=== Task material ===

(** C24: Exchanging a code or a refresh token always returns, with a token or an
    error and never both.  A blank code, redirect URI or refresh token is refused
    without any request.  A token that is returned came from one POST to the
    token endpoint whose form, as the endpoint decodes it, names the grant type,
    the client of the settings and the code (or refresh token) of the request,
    whatever the extra parameters are; the endpoint answered with a 2xx status,
    the access token is not empty, and there is a token type. *)
Theorem token_exchange_sound (a : Adapter) c (xc : ExchangeCodeRequest) (rt : RefreshTokenRequest) w :
  (exists tok err w', ExchangeCode (Some a) c xc w = (Ret (tok, err), w') /\ (tok = None <-> err <> None)
     /\ (TrimSpace (xc_Code xc) = "" \/ TrimSpace (xc_RedirectURI xc) = "" -> err <> None /\ w' = w)
     /\ forall t, tok = Some t -> issued a c "authorization_code"
          (fun form => q_Get "code" form = xc_Code xc /\ q_Get "redirect_uri" form = xc_RedirectURI xc) t w w')
  /\ (exists tok err w', Adapter_RefreshToken (Some a) c rt w = (Ret (tok, err), w') /\ (tok = None <-> err <> None)
     /\ (TrimSpace (rf_RefreshToken rt) = "" -> err <> None /\ w' = w)
     /\ forall t, tok = Some t -> issued a c "refresh_token"
          (fun form => q_Get "refresh_token" form = rf_RefreshToken rt
                       /\ (rf_Scope rt <> "" -> q_Get "scope" form = rf_Scope rt)) t w w').
Proof.
  split.
  - unfold ExchangeCode. destruct (decide (TrimSpace (xc_Code xc) = "")) as [|Hcode]; [by do 3 eexists|].
    destruct (decide (TrimSpace (xc_RedirectURI xc) = "")) as [|Huri]; [by do 3 eexists|]. cbn zeta.
    edestruct exchange_issued as (tok & err & w' & E & Hx & Hi);
      [..|exists tok, err, w'; split; [exact E|]; split; [done|]; split; [tauto|exact Hi]].
    + intros k. by repeat apply q_Set_values.
    + parameters.
    + parameters.
    + parameters.
    + split; eapply q_Get_add_extra; parameters.
  - unfold Adapter_RefreshToken. destruct (decide (TrimSpace (rf_RefreshToken rt) = "")) as [|Htok]; [by do 3 eexists|].
    cbn zeta.
    edestruct exchange_issued as (tok & err & w' & E & Hx & Hi);
      [..|exists tok, err, w'; split; [exact E|]; split; [done|]; split; [tauto|exact Hi]].
    + intros k. apply set_nonempty_values. by repeat apply q_Set_values.
    + parameters.
    + parameters.
    + parameters.
    + split; [|intros Hs]; eapply q_Get_add_extra; parameters.
Qed.
End exchange_theorems.

(** ** Witnesses *)

Definition sso_adapter : Adapter := mkAdapter
  (mkCasdoorConfig "https://sso/" "kit" "s&cret" "" "" "org" "app" "" "" "" "" "" "" "" "" "" false false 0 "" 0 "")
  (NewPolicy (mkConfig 0 "")) None 1000.

Definition sso_login : LoginRequest :=
  mkLoginRequest "https://hub/cb" "n0nce" " " "" {["state" := ["other"]]}.

Notation sso_url := (LoginURL (H := query_url) (Some sso_adapter) sso_login).

Example sso_login_url : sso_url =
  ("https://sso/login/oauth/authorize?client_id=kit&redirect_uri=https%3A%2F%2Fhub%2Fcb&response_type=code"
   +:+ "&scope=openid+profile+email&state=n0nce&state=other", None).
Proof. vm_compute. reflexivity. Qed.

Lemma LoginURL_carries_witness :
  match sso_url with
  | (url, None) => TrimSpace (lr_RedirectURI sso_login) <> "" /\
      exists u, url_Parse (NetURL := query_url) url = inl u /\
        let q := url_Query (H := query_url) u in
        q_Get "client_id" q = "kit" /\ q_Get "response_type" q = "code"
        /\ q_Get "redirect_uri" q = lr_RedirectURI sso_login
        /\ q_Get "scope" q = login_scope (a_cfg sso_adapter) sso_login /\ q_Get "scope" q <> ""
        /\ (lr_State sso_login <> "" -> q_Get "state" q = lr_State sso_login)
        /\ (lr_Prompt sso_login <> "" -> q_Get "prompt" q = lr_Prompt sso_login)
        /\ forall k x, x ∈ default [] (lr_Extra sso_login !! k) -> x ∈ default [] (q !! k)
  | (url, Some err) => url = "" /\
      (TrimSpace (lr_RedirectURI sso_login) = "" /\ err = redirect_required \/
       url_Parse (NetURL := query_url) "https://sso/login/oauth/authorize" = inr err)
  end.
Proof. exact (LoginURL_carries (H := query_url) (laws := query_url_laws) sso_adapter sso_login). Defined.

(** A token endpoint that keeps the bodies it was sent. *)
#[local] Instance token_json : JSON TokenResponse := {|
  json_zero := mkTokenResponse "" "" "" "" 0 "" "";
  json_Marshal t := inl (AccessToken t);
  json_Unmarshal b t := (mkTokenResponse b "" "" "" 0 "" "", None);
|}.

#[local] Instance log_http : HttpClient (list string) := {|
  http_Do timeout c req now s :=
    (inl (mkHttpResponse (if decide (hq_Method req = "POST") then 200 else 405) "t0ken" None), hq_Body req :: s);
|}.

Example sso_exchange :
  let '(r, w') := ExchangeCode (H := query_url) (Some sso_adapter) Background
    (mkExchangeCodeRequest "c0de" "https://hub/cb" ∅) (mkWorld [] 0 [] [] [] []) in
  r = Ret (Some (mkTokenResponse "t0ken" "" "" "Bearer" 0 "" "t0ken"), None)
  /\ w_svc w' = ["client_id=kit&client_secret=s%26cret&code=c0de&grant_type=authorization_code"
                 +:+ "&redirect_uri=https%3A%2F%2Fhub%2Fcb"].
Proof. vm_compute. done. Qed.
(** C6: an OAuth state is good for one login.  A state from [NewState] verifies
    to the subject it was made for, at any time before it expires unless Redis
    itself fails; and once it has been accepted it is never accepted again,
    whatever else happens in between that does not write to its key. *)
Theorem state_accepted_once (m : Session) b c1 subject w0 state w1 :
  b <> [] -> NewState (Some b) (Some m) c1 subject w0 = (Ret (state, None), w1) ->
  let key := session_key m ["oauth_state"; state] in
  let ttl := parseDurationOr (StateTTL (ss_cfg m)) (10 * Minute) in
  forall w2 c2 v err w3, rtc (elsewhere key) w1 w2 ->
    VerifyState (Some m) c2 state w2 = (Ret (v, err), w3) ->
    (w_now w3 <= w_now w0 + ttl - Millisecond -> (v = subject /\ err = None) \/
       exists e, err = Some e /\ errors_Is "redis.Nil" e = false
                 /\ redis_GetDel c2 key w2 = (Ret (v, Some e), w3)) /\
    (err = None -> v = subject /\
       forall w4 c3 v' err' w5, rtc (elsewhere key) w3 w4 ->
         VerifyState (Some m) c3 state w4 = (Ret (v', err'), w5) -> err' <> None).
Proof.
  intros Hb. unfold NewState, usable. destruct (ss_rdb m) as [r|] eqn:Er; [|done].
  intros (e & w1' & E & HN)%bind_Ret_inv. destruct e as [e|]; [done|]. injection HN as <- <-.
  apply redis_Set_done in E as (now & t & Hn & (Ht1 & Ht2) & Etab);
    [|apply parseDurationOr_pos; unfold Minute, Second; lia].
  set (key := session_key m _) in *. set (ttl := parseDurationOr _ _) in *.
  intros w2 c2 v err w3 [Ekey Hle]%elsewhere_star HV.
  rewrite Etab, lookup_insert_eq in Ekey.
  destruct (hex_trimmed b Hb) as [Htrim Hne]. rewrite <- Htrim in Hne.
  assert (ss_rdb m <> None) as Hr by (by rewrite Er). split.
  - intros Hlate. revert HV. unfold VerifyState, usable. rewrite Er, decide_False by done.
    intros ([v1 e1] & w3' & E & HV)%bind_Ret_inv. fold key in E.
    pose proof (redis_GetDel_done _ _ _ _ _ _ E) as (n3 & Hn3 & Hcase). fold key in Ekey.
    assert (w3' = w3) as -> by (destruct e1 as [e|]; [destruct (errors_Is _ e)|]; by injection HV).
    assert (value_at n3 (table w2 !! key) = Some subject) as Hval.
    { rewrite Ekey. simpl. unfold alive. simpl. rewrite decide_True; [done|]. subst ttl. lia. }
    destruct e1 as [e|]; [destruct (errors_Is "redis.Nil" e) eqn:Enil|].
    + destruct Hcase as [Hcase _]. congruence.
    + injection HV as <- <-. right. exists e. split; [done|]. split; [done|].
      assert (v1 = "") as ->; [|done]. revert E. unfold redis_GetDel.
      intros ([r0 e0] & w6 & _ & E7)%bind_Ret_inv.
      destruct e0 as [e0|], r0 as [r0|]; injection E7; congruence.
    + injection HV as <- <-. destruct Hcase as [Hcase _]. left. split; [congruence|done].
  - intros ->. destruct (VerifyState_done m c2 _ w2 v None w3 Hr HV)
      as [(? & ? & _)|(n3 & Hn3 & Hok & _ & _)]; [done|].
    destruct (Hok eq_refl) as [Hval Hdel]. fold key in Hval, Hdel. split.
    + rewrite Ekey in Hval. simpl in Hval. case_decide; congruence.
    + intros w4 c3 v' err' w5 [Ekey4 _]%elsewhere_star HV'.
      destruct (VerifyState_done m c3 _ w4 v' err' w5 Hr HV')
        as [(? & -> & _)|(n5 & _ & _ & _ & Hnone)]; [done|]. fold key in Hnone. apply Hnone.
      by rewrite Ekey4, Hdel, lookup_delete_eq.
Qed.

(** C13: a revoked token stays revoked: after [RevokeToken] of a token that is not
    blank has returned nil, and while nothing writes or deletes that token's key
    (another [RevokeToken] of it would set a new lifetime), [IsRevoked] answers yes
    or reports an error, until the lifetime asked for is over, to the millisecond;
    a lifetime that is not positive means a day.  Without a manager or a client
    revoking fails, but the check answers no. *)
Theorem revoked_until (m : Session) c1 tok ttl w0 w1 :
  ss_rdb m <> None -> TrimSpace tok <> "" -> RevokeToken (Some m) c1 tok ttl w0 = (Ret None, w1) ->
  (forall w2 c2 ok err w3, rtc (elsewhere (blacklistKey m tok)) w1 w2 ->
     IsRevoked (Some m) c2 tok w2 = (Ret (ok, err), w3) ->
     w_now w3 <= w_now w0 + (if decide (ttl <= 0) then 24 * Hour else ttl) - Millisecond ->
     ok = bool_decide (err = None) /\ table w3 = table w2)
  /\ (forall m' c w, usable m' = None ->
        RevokeToken m' c tok ttl w = (Ret (Some session_redis_nil), w)
        /\ IsRevoked m' c tok w = (Ret (false, None), w)).
Proof.
  intros Hr Htok HR. split.
  2: { intros m' c w Hu. unfold RevokeToken, IsRevoked. by rewrite Hu. }
  revert HR. unfold RevokeToken, usable. destruct (ss_rdb m) as [r|] eqn:Er; [|done].
  rewrite decide_False by done. intros (e & w1' & E & [= -> <-])%bind_Ret_inv.
  set (life := if decide (ttl <= 0) then 24 * Hour else ttl) in *.
  apply redis_Set_done in E as (now & t & Hn & (Ht1 & Ht2) & Etab);
    [|subst life; case_decide; unfold Hour, Minute, Second; lia].
  intros w2 c2 ok err w3 [Ekey Hle]%elsewhere_star. rewrite Etab, lookup_insert_eq in Ekey.
  unfold IsRevoked, usable. rewrite Er, decide_False by done.
  intros ([n e] & w3' & E & HI)%bind_Ret_inv Hlate.
  apply redis_Exists_done in E as (n3 & Hn3 & Htab & Hcase).
  assert (w3' = w3) as -> by (destruct e; by injection HI). split; [|done].
  destruct e as [e|]; injection HI as <- <-; [done|]. rewrite Hcase by done.
  rewrite Ekey. simpl. unfold alive. simpl. rewrite decide_True; [done|lia].
Qed.
End laws.

(** ** Witnesses *)

#[local] Instance identity_hash : Hashing := { Sum256 := fun b => b }.

Definition demo_session : Session :=
  mkSession demo_redis (mkSessionConfig "hub:" "" "hub:blacklist").

Definition state_world : World Table :=
  (NewState (Some token_bytes) (Some demo_session) Background "/home" (table_world [])).2.

Definition verified_world : World Table :=
  (VerifyState (Some demo_session) Background (hex token_bytes) state_world).2.

Lemma state_accepted_once_witness :
  let key := session_key demo_session ["oauth_state"; hex token_bytes] in
  VerifyState (Some demo_session) Background (hex token_bytes) state_world = (Ret ("/home", None), verified_world)
  /\ "/home" = "/home"
  /\ forall w4 c3 v' err' w5, rtc (elsewhere tbl key) verified_world w4 ->
       VerifyState (Some demo_session) c3 (hex token_bytes) w4 = (Ret (v', err'), w5) -> err' <> None.
Proof.
  intros key. split; [vm_compute; reflexivity|].
  apply (state_accepted_once tbl demo_session token_bytes Background "/home" (table_world []) (hex token_bytes)
    state_world) with (w2 := state_world) (c2 := Background) (err := None).
  - vm_compute. discriminate.
  - vm_compute. reflexivity.
  - apply rtc_refl.
  - vm_compute. reflexivity.
  - reflexivity.
Defined.

Example state_verifies_once :
  let '(r, w2) := VerifyState (Some demo_session) Background (hex token_bytes) state_world in
  r = Ret ("/home", None) /\
  (VerifyState (Some demo_session) Background (hex token_bytes) w2).1 = Ret ("", Some ErrStateMismatch).
Proof. vm_compute. done. Qed.

Definition revoked_world : World Table :=
  (RevokeToken (Some demo_session) Background "token" 0 (table_world [])).2.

===

**Aim of the task**
Gather each line in these records that contains the string "split".

**Written response**
  split.
      [..|exists tok, err, w'; split; [exact E|]; split; [done|]; split; [tauto|exact Hi]].
    + split; eapply q_Get_add_extra; parameters.
      [..|exists tok, err, w'; split; [exact E|]; split; [done|]; split; [tauto|exact Hi]].
    + split; [|intros Hs]; eapply q_Get_add_extra; parameters.
  assert (ss_rdb m <> None) as Hr by (by rewrite Er). split.
    + injection HV as <- <-. right. exists e. split; [done|]. split; [done|].
    + injection HV as <- <-. destruct Hcase as [Hcase _]. left. split; [congruence|done].
    destruct (Hok eq_refl) as [Hval Hdel]. fold key in Hval, Hdel. split.
  intros Hr Htok HR. split.
  assert (w3' = w3) as -> by (destruct e; by injection HI). split; [|done].
  intros key. split; [vm_compute; reflexivity|].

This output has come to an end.